Analysis and Integration of Multiple Omics Traits by Joint Variable Selection via the Elastic Net

Genome wide association studies have provided valuable information about human variation and complex trait regulation, but remain difficult to interpret due to the genetic context that the majority of the human genome lacks. Previous efforts to explain complex trait regulation have focused on leveraging single-omics traits such as the transcriptome to predict biologically relevant features based on genomic data. This provides valuable insight into genetic therapeutic targets. In this study I analyze the results of univariate protein and RNA model building via the elastic net and discuss one method of integrating these datasets by joint variable selection via the elastic net.
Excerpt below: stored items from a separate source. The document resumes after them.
(** * NetworkManager DNS manager: a shallow embedding of
      [src/dns-manager/nm-dns-manager.c] and the properties of its
      merge engine, transaction controller, persistence backends and
      caching-plugin supervisor. *)

From Stdlib Require Import List String Ascii ZArith Bool Lia.
Import ListNotations.
Open Scope string_scope.
Open Scope list_scope.
Open Scope Z_scope.

Set Implicit Arguments.

(** ** Data model *)

(** [struct in6_addr]: the sixteen bytes [s6_addr[0..15]]. *)
Definition in6_addr := list Z.

(** The DNS part of an [NMIP4Config]. *)
Record NMIP4Config := {
  ip4_nameservers : list Z;
  ip4_domains : list string;
  ip4_searches : list string;
  ip4_dns_options : list string;
  ip4_nis_servers : list Z;
  ip4_nis_domain : option string
}.

Record NMIP6Config := {
  ip6_nameservers : list in6_addr;
  ip6_domains : list string;
  ip6_searches : list string;
  ip6_dns_options : list string
}.

(** [NMGlobalDnsConfig]; [global_default_domain] is what
    [nm_global_dns_config_lookup_domain (global_conf, "*")] finds, with
    the result of [nm_global_dns_domain_get_servers] on it. *)
Record NMGlobalDnsConfig := {
  global_searches : option (list string);
  global_options : option (list string);
  global_default_domain : option (option (list string))
}.

(** Addresses of config objects.  [NMIP4Config *] and [NMIP6Config *]
    are kept apart by their type; the [gpointer] elements of
    [priv->configs] carry the run-time type that [NM_IS_IP4_CONFIG] and
    [NM_IS_IP6_CONFIG] inspect. *)
Definition ptr := nat.

Inductive gpointer :=
| Ref4 (p : ptr)
| Ref6 (p : ptr).

Definition gpointer_eqb (a b : gpointer) : bool :=
  match a, b with
  | Ref4 p, Ref4 q => Nat.eqb p q
  | Ref6 p, Ref6 q => Nat.eqb p q
  | _, _ => false
  end.

Inductive NMDnsIPConfigType :=
| NM_DNS_IP_CONFIG_TYPE_DEFAULT
| NM_DNS_IP_CONFIG_TYPE_BEST_DEVICE
| NM_DNS_IP_CONFIG_TYPE_VPN.

Inductive NMDnsManagerResolvConfManager :=
| NM_DNS_MANAGER_RESOLV_CONF_MAN_UNKNOWN
| NM_DNS_MANAGER_RESOLV_CONF_MAN_UNMANAGED
| NM_DNS_MANAGER_RESOLV_CONF_MAN_IMMUTABLE
| NM_DNS_MANAGER_RESOLV_CONF_MAN_SYMLINK
| NM_DNS_MANAGER_RESOLV_CONF_MAN_FILE
| NM_DNS_MANAGER_RESOLV_CONF_MAN_RESOLVCONF
| NM_DNS_MANAGER_RESOLV_CONF_MAN_NETCONFIG.

Inductive SpawnResult :=
| SR_SUCCESS
| SR_NOTFOUND
| SR_ERROR.

(** The plugin classes [NM_IS_DNS_DNSMASQ] and [NM_IS_DNS_UNBOUND] tell
    apart. *)
Inductive plugin_class :=
| NM_TYPE_DNS_DNSMASQ
| NM_TYPE_DNS_UNBOUND.

Record NMDnsPlugin := {
  plugin_type : plugin_class;
  nm_dns_plugin_get_name : string;
  nm_dns_plugin_is_caching : bool
}.

Record NMResolvConfData := {
  nameservers : list string;
  searches : list string;
  options : list string;
  nis_domain : option string;
  nis_servers : list string
}.

Record plugin_ratelimit_t := {
  ts : Z;
  num_restarts : Z;
  timer : Z
}.
Lemma unique_match_is_updated_in_place_witness :
  let u := committingUpdater ex_frame true false true ex_board_R1 in
  let c := ex_component "R1" "22k" "Resistor_SMD:R_0603" ∅ [ex_pin "1" "C"; ex_pin "2" "B"] in
  let u' := processComponent (lastPreexisting (m_board u)) u (0%nat, c) in
  b_footprints (m_board u') = <[0%nat := synced c ex_R1]> (b_footprints (m_board u)) /\
  footprintMap u' !! 0%nat = Some (OnBoard 0) /\
  m_newFootprints u' = m_newFootprints u.
Proof.
  intros u c.
  apply (unique_match_is_updated_in_place u 0%nat c 0%nat ex_R1); try reflexivity.
  split; [reflexivity|]. split; [reflexivity|]. intros name n H.
  change (m_addedNets u) with (∅ : gmap string (option NETINFO_ITEM)) in H.
  by rewrite lookup_empty in H.
Defined.
(** The developer profile is not found again: the manual shorteners are
    not in the proposed config either. *)
Lemma finalCfg_routing_run :
  Profiles (finalCfg (UC:=unicode) desktop ["firefox-dev"]
                     [mkProfile "chrome-default" "Chrome (Default)" "chrome"
                                "Default";
                      mkProfile "chrome-work" "Chrome (Work)" "chrome"
                                "Profile 1"]
                     (Chosen "") (fun _ => (Chosen "", "")))
  = [mkProfile "chrome-default" "Chrome (Default)" "chrome" "Default";
     mkProfile "chrome-work" "Chrome (Work)" "chrome" "Profile 1"] /\
  urlhandler.matchedShortener
    (finalCfg (UC:=unicode) desktop ["firefox-dev"]
              [mkProfile "chrome-default" "Chrome (Default)" "chrome"
                         "Default";
               mkProfile "chrome-work" "Chrome (Work)" "chrome" "Profile 1"]
              (Chosen "") (fun _ => (Chosen "", "")))
    "sho.rt"
  = None.
Proof.
  destruct (finalCfg_routing (UC:=unicode) (U:=netURL) (RE:=regexp) (S:=sort)
              desktop ["firefox-dev"]
              [mkProfile "chrome-default" "Chrome (Default)" "chrome"
                         "Default";
               mkProfile "chrome-work" "Chrome (Work)" "chrome" "Profile 1"]
              (Chosen "") (fun _ => (Chosen "", "")) lessRule_contract)
    as (Hp & Hm & _).
  split; [exact Hp|]. rewrite Hm. reflexivity.
Defined.

End DetectionRuns.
I utilize data from the Trans-Omics for Precision Medicine (TOPMed) and Multi-Ethnic Study of Atherosclerosis (MESA) consortiums which provides measured genotype, protein expression and RNA expression for 388 individuals of self-identified European descent. I demonstrate that when univariate modeling, only 30% of models built meet a threshold of R2>0.1 in both protein models and RNA models. This is reflected in joint models which only demonstrate a weak correlation of model R2 (rho=0.14) between protein and RNA models. In out of sample testing there is no significant difference in the performance of univariate response protein models and protein models built jointly with RNA models (p>0.7 for all out of sample tests). This study demonstrates that many omics traits can explain more human variation than single omics traits and explores one method of integrating this data that could provide valuable insight given more development.